By Bogdan Cristel
When I was little, my grandfather told me about the winter of 1954, when the army had to shovel them out from under snow so high it covered their house completely. I didn’t believe the story at the time as it seemed like a fib, a fisherman’s tale.
Well, I recently realized my grandfather wasn’t exaggerating. I had never before seen snow that would cover an entire house until this February.
This month I’ve been to eerie white villages, where you would never know what you would find buried under the hills of snow: a house, store, garage, stables, or a tractor. I took photos from atop utility poles. Frustratingly, I couldn’t use many of the pictures because there was no benchmark beyond the ocean of snow, nothing that could frame the incredible reality I was witnessing.
Out on the crop fields, the snow wasn’t higher than 20-30 centimeters because the wind had pushed all of it onto the roads and villages until they were completely submerged. As well, there were people in those houses, most of them elderly.

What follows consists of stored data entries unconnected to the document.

(** 2. The first declared file, in order, that ends in [.xml] and
    resolves to a path of the tree. *)
Definition byDeclaredFiles (quiz : Resource) (tempFolder : Folder) : option File :=
  head (omap (findFileByPath tempFolder)
             (filter (λ p, Js.endsWith p ".xml" = true) (r_files quiz))).

(** 3. The first [.xml] file of the whole tree whose text looks like a
    quiz. *)
Definition byContent (quiz : Resource) (tempFolder : Folder) : option File :=
  head (filter (λ f, Js.endsWith (f_name f) ".xml" = true
                     ∧ looksLikeQuiz (r_identifier quiz) (f_data f) = true)
               (getAllFilesInFolder tempFolder)).

(** The first strategy that succeeds, in that order. *)
Definition resolveContent (quiz : Resource) (tempFolder : Folder) : option File :=
  match byHref quiz tempFolder with
  | Some f => Some f
  | None =>
      match byDeclaredFiles quiz tempFolder with
      | Some f => Some f
      | None => byContent quiz tempFolder
      end
  end.

(** *** The extracted tree *)

(** An entry that becomes a file: its path does not end in the
    separator and its last segment is not empty. *)
Definition isFileEntry (b : Blob) : bool :=
  negb (Js.endsWith (b_name b) "/")
  && match last (Js.split "/" (b_name b)) with
     | Some segment => Js.truthy segment
     | None => false
     end.

(** The folder segments of an entry path. *)
Definition entryFolder (b : Blob) : list string :=
  leadingParts (Js.split "/" (b_name b)).
Example main_without_wordlist_option :
  exit_status (main w1 (MkCli (Some "secret.zip") None false)) = 2%Z
  /\ stderr (final (main w1 (MkCli (Some "secret.zip") None false)))
     = [ErrWordlistNotFound "TOP500.txt"].
Proof. split; reflexivity. Qed.

Example main_finds_password :
  exit_status (main w1 (MkCli (Some "secret.zip") (Some "top.txt") false))
  = 0%Z
  /\ stdout (final (main w1 (MkCli (Some "secret.zip") (Some "top.txt")
                               false)))
     = py "123456" ++ [LF].
Proof. split; reflexivity. Qed.
(** * Priority search on kd-trees (kd_pr_search.cpp)

    A shallow embedding of the priority search of the ANN library, in the
    variant of [lib/ann_1.1_char_fast/src/kd_pr_search.cpp]:
    [ANNkd_tree::annkPriSearch], [ANNkd_split::ann_pri_search] and
    [ANNkd_leaf::ann_pri_search].

    Conventions of the embedding.
    - [ANNcoord] and [ANNdist] are declared in ANN.h, which is not part of the
      sources at hand; both are taken as mathematical integers [Z], so no
      wrap-around is modelled.
    - The error bound [eps] and the error factor [ANNprMaxErr] are C
      doubles.  The store is parametrised by the type of the error factor,
      and the loop of [annkPriSearch] by the evaluation of its termination
      test ([pri_loop_with], [annkPriSearch_with]); the handlers never read
      the error factor.  Two arithmetics are given for the doubles: exact,
      with rationals [Q] ([pri_loop], [annkPriSearch]), and binary64, with
      the primitive floats of Rocq ([pri_loop_ieee], [annkPriSearch_ieee]).
      What depends on the value of [(1+eps)^2] is stated in binary64
      arithmetic; what holds whatever the termination test decides is
      stated of [annkPriSearch_with]; the statements in exact arithmetic
      are those at [eps = 0], where the error factor is 1 in both
      arithmetics, and those in which the decisions of the test play no
      part.
    - Arrays ([ANNprQ], [ANNprPts], the box bounds) are lists read with [nth];
      a read outside the list (undefined behaviour in C++) yields [0].  Every
      theorem that depends on array contents states the sizes it needs.
    - The per-call [ANNprTempStore] is threaded explicitly through the
      handlers. *)

From Stdlib Require Import ZArith List Lia Bool QArith Lqa Permutation Sorted.
From Stdlib Require Import PrimFloat FloatOps SpecFloat.
Import ListNotations.
Local Open Scope Z_scope.
Lemma Inv_perform this c : Inv this -> Inv (after (perform c this)).
Proof.
  intros I. destruct c as [now ins loc addr cfg nick|k|k cfg|k nick|k|k ps|k p|];
    unfold perform; try unfold bind;
    try (destruct (JSMap.get k (this_buildings this)) as [b|] eqn:G).
  - rewrite addBuilding_eq. cbn. destruct I as [nd ok]. split; cbn.
    + now apply JSMapFacts.NoDup_set.
    + apply Forall_set; [exact ok|]. split; cbn; [reflexivity | now exists now].
  - rewrite (removeBuilding_live _ _ _ G). cbn. destruct I as [nd ok]. split; cbn.
    + now apply JSMapFacts.NoDup_delete.
    + now apply Forall_delete.
  - now rewrite (removeBuilding_absent _ _ G).
  - rewrite (updateBuildingConfig_live _ _ _ _ G). cbn.
    now apply (Inv_replace this k b (set_configId cfg)).
  - now rewrite (updateBuildingConfig_absent _ _ _ G).
  - rewrite (updateBuildingNickname_live _ _ _ _ G). cbn.
    now apply (Inv_replace this k b (set_nickname (Some nick))).
  - now rewrite (updateBuildingNickname_absent _ _ _ G).
  - rewrite (toggleBuildingActive_live _ _ _ G). cbn.
    now apply (Inv_replace this k b (set_isActive (negb (isActive b)))).
  - now rewrite (toggleBuildingActive_absent _ _ G).
  - rewrite (setBuildingPanels_live _ _ _ _ G). cbn.
    now apply (Inv_replace this k b (set_panels ps)).
  - now rewrite (setBuildingPanels_absent _ _ _ G).
  - rewrite (setBuildingBoundary_live _ _ _ _ G). cbn.
    now apply (Inv_replace this k b (set_boundary (Some p))).
  - now rewrite (setBuildingBoundary_absent _ _ _ G).
  - rewrite clear_eq. cbn. split; cbn; constructor.
Qed.

Lemma Reachable_Inv this : Reachable this -> Inv this.
Proof.
  induction 1 as [cb|this c _ IH].
  - split; cbn; constructor.
  - now apply Inv_perform.
Qed.

Lemma Inv_ids this : Inv this -> map id (all this) = JSMap.keys (this_buildings this).
Proof.
  intros [_ ok]. unfold all. run. unfold JSMap.values, JSMap.keys.
  induction ok as [|[k v] m [e _] _ IH]; simpl; [reflexivity|].
  cbn in e. now rewrite e, IH.
Qed.

(** The ids of the live entries are the keys they are held under. *)
Lemma live_iff_held this k :
  Reachable this -> (live k this <-> In k (map id (all this))).
Proof.
  intros R. rewrite (Inv_ids _ (Reachable_Inv _ R)). unfold live. run.
  rewrite <- JSMapFacts.has_In, JSMapFacts.has_get. reflexivity.
Qed.

(** The queries leave the manager as it is: the states the manager goes
    through are those [Reachable] describes. *)
Lemma queries_keep_manager this :
  (forall k, after (getBuilding k this) = this)
  /\ after (getAllBuildings this) = this
  /\ after (getActiveBuildings this) = this
  /\ (forall point threshold, after (hasBuilding point threshold this) = this)
  /\ (forall r d, after (getAggregatedData r d this) = this).
Proof. repeat split. Qed.

(** ** Calls on an id that is not live *)

(** C5. In every reachable state, on an id that no live entry holds,
    [removeBuilding], [updateBuildingConfig], [updateBuildingNickname],
    [toggleBuildingActive], [setBuildingPanels] and [setBuildingBoundary]
    each return [false], leave the manager as it was and make no call at all
    (no notification, no detach). The answer is the boolean: these methods
    have no throwing outcome. *)
Theorem not_found_returns_false (this : MultiBuildingManager) (unknown : string) :
  Reachable this ->
  ~ In unknown (map id (all this)) ->
  removeBuilding unknown this = (false, this, [])
  /\ (forall configId, updateBuildingConfig unknown configId this = (false, this, []))
  /\ (forall nickname, updateBuildingNickname unknown nickname this = (false, this, []))
  /\ toggleBuildingActive unknown this = (false, this, [])
  /\ (forall panels, setBuildingPanels unknown panels this = (false, this, []))
  /\ (forall boundary, setBuildingBoundary unknown boundary this = (false, this, [])).
Proof.
  intros R absent.
  assert (H : JSMap.get unknown (this_buildings this) = None).
  { destruct (JSMap.get unknown (this_buildings this)) eqn:G; [|reflexivity].
    exfalso. apply absent. apply (live_iff_held this unknown R).
    unfold live. run. rewrite G. discriminate. }
  repeat split; intros.
  - now apply removeBuilding_absent.
  - now apply updateBuildingConfig_absent.
  - now apply updateBuildingNickname_absent.
  - now apply toggleBuildingActive_absent.
  - now apply setBuildingPanels_absent.
  - now apply setBuildingBoundary_absent.
Qed.

(** ** Proximity match *)





(** ** The sums of [getAggregatedData] *)

Lemma forOf_accumulate (panelCapacityRatio dcToAcDerate : float)
    (l : list SelectedBuilding) :
  forall (configs : list SolarPanelConfig) (acc : Totals),
    map configOf l = map Some configs ->
    forOf (accumulate panelCapacityRatio dcToAcDerate) acc l
    = Normal
        {| acc_totalPanelsCount :=
             fold_left PrimFloat.add (map (panelsTerm panelCapacityRatio) configs)
               (acc_totalPanelsCount acc);
           acc_totalYearlyEnergyDcKwh :=
             fold_left PrimFloat.add
               (map (energyTerm panelCapacityRatio dcToAcDerate) configs)
               (acc_totalYearlyEnergyDcKwh acc);
           acc_totalMaxArrayPanelsCount :=
             fold_left PrimFloat.add
               (map (fun b => maxArrayPanelsCount (solarPotential (buildingInsights b))) l)
               (acc_totalMaxArrayPanelsCount acc);
           acc_totalMaxArrayAreaMeters2 :=
             fold_left PrimFloat.add
               (map (fun b => maxArrayAreaMeters2 (solarPotential (buildingInsights b))) l)
               (acc_totalMaxArrayAreaMeters2 acc);
           acc_totalRoofArea :=
             fold_left PrimFloat.add
               (map (fun b => areaMeters2 (wholeRoofStats (solarPotential (buildingInsights b)))) l)
               (acc_totalRoofArea acc);
           acc_totalCarbonOffset :=
             fold_left PrimFloat.add
               (map (carbonTerm panelCapacityRatio dcToAcDerate) (combine l configs))
               (acc_totalCarbonOffset acc);
           acc_totalPanelCapacity :=
             fold_left PrimFloat.add
               (map (fun b => panelCapacityWatts (solarPotential (buildingInsights b))) l)
               (acc_totalPanelCapacity acc) |}.
Proof.
  induction l as [|b l IH]; intros [|c configs] acc E; try discriminate.
  - now destruct acc.
  - simpl in E. injection E as Ec El. simpl forOf. unfold accumulate at 1.
    rewrite Ec. rewrite (IH configs _ El). reflexivity.
Qed.

Lemma denotesIndex_arrayIndex (x : float) (i : nat) :
  denotesIndex x i -> JS.arrayIndex x = Some (Z.of_nat i).
Proof.
  unfold denotesIndex, JS.arrayIndex.
  destruct (Prim2SF x) as [s|s| |s m e]; try contradiction.
  - now intros ->.
  - destruct s; [contradiction|]. intros E.
    destruct (Z.leb_spec 0 e) as [pos|neg].
    + rewrite Z.max_l, Z.max_r in E by lia. rewrite Z.pow_0_r, Z.mul_1_r in E.
      now rewrite E.
    + rewrite Z.max_r, Z.max_l in E by lia. rewrite Z.pow_0_r, Z.mul_1_r in E.
      assert (P : (0 < 2 ^ (- e))%Z) by (apply Z.pow_pos_nonneg; lia).
      rewrite Z.shiftr_div_pow2, Z.shiftl_mul_pow2 by lia.
      rewrite <- E, Z.div_mul by lia. now rewrite Z.eqb_refl.
Qed.

Lemma chosenConfig_configOf (b : SelectedBuilding) (c : SolarPanelConfig) :
  chosenConfig b c -> configOf b = Some c.
Proof.
  intros (i & D & N). unfold configOf, JS.arrayGet.
  rewrite (denotesIndex_arrayIndex _ _ D).
  assert (L : (i < List.length (solarPanelConfigs (solarPotential (buildingInsights b))))%nat).
  { apply nth_error_Some. congruence. }
  destruct (Z.ltb_spec (Z.of_nat i)
              (Z.of_nat (List.length (solarPanelConfigs (solarPotential (buildingInsights b))))));
    [|lia].
  now rewrite Nat2Z.id.
Qed.

Lemma chosenConfigs_configOf (l : list SelectedBuilding) (configs : list SolarPanelConfig) :
  Forall2 chosenConfig l configs -> map configOf l = map Some configs.
Proof.
  induction 1 as [|b c l configs H _ IH]; simpl; [reflexivity|].
  now rewrite (chosenConfig_configOf b c H), IH.
Qed.
Lemma coordinate_entries_witness :
  StageControl.move_stage (StageGUI.stage_move_handler 1)
    " 1.5 " "" "-2"
    (mkPanel (mkSerial [] ["N"; "N"; ":A"]) [] [])
  = (inr tt,
     mkPanel
       (mkSerial ([] ++ ["STATUS"; "STATUS";
                         "MOVE" ++ field "X" (to_native (Some (15 # 10)))
                                ++ field "Y" (to_native None)
                                ++ field "Z" (to_native (Some (-2)%Q))])
                 [])
       [] []).
Proof.
  apply (coordinate_entries_move_in_ten_thousandths 0 " 1.5 " "" "-2"
           (Some (15 # 10)) None (Some (-2)%Q) [] "N" "N" ":A" [] [] []);
    try reflexivity.
  left. discriminate.
Defined.

(** X20: the Move button with nothing filled in (blank entries included): the
    handler asks for the status, the driver refuses a move without axes,
    and the refusal is shown and printed; no move is transmitted. *)
Theorem empty_form_shows_error_and_sends_no_move
    fuel x_entry y_entry z_entry sent0 r0 rest naps events :
  Py.strip x_entry = "" ->
  Py.strip y_entry = "" ->
  Py.strip z_entry = "" ->
  busy_reply r0 = false ->
  StageControl.move_stage (StageGUI.stage_move_handler (S fuel))
    x_entry y_entry z_entry
    (mkPanel (mkSerial sent0 (r0 :: rest)) naps events)
  = (inr tt,
     mkPanel (mkSerial (sent0 ++ ["STATUS"]) rest) naps
       (events
          ++ [ShowError "Stage Move Error"
                (ValueError "Must specify at least one axis");
              Printed "Error:"
                (ValueError "Must specify at least one axis")])).
Proof.
  intros Hx Hy Hz H0.
  unfold StageControl.move_stage, try_except_as. rewrite Hx, Hy, Hz.
  unfold bind at 1, lift at 1. cbn [StageControl.entry_value String.eqb].
  unfold bind at 1, lift at 1. unfold bind at 1, lift at 1.
  unfold StageGUI.stage_move_handler.
  rewrite (bind_ok _ _ _ _ _
             (wait_for_idle_at_once fuel sent0 r0 rest naps events H0)).
  cbn. rewrite <- app_assoc. reflexivity.
Qed.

I spent several days amidst the snow trying my best to tell the story of the people living on the fringe of southeastern Romania. Getting to these places was one of the hardest challenges as most of the roads were covered by meters of snow and closed off. The only way was to drive as closely as possible to the location and then, carrying all my cameras on my back, walk as many kilometers through the snow storm as possible.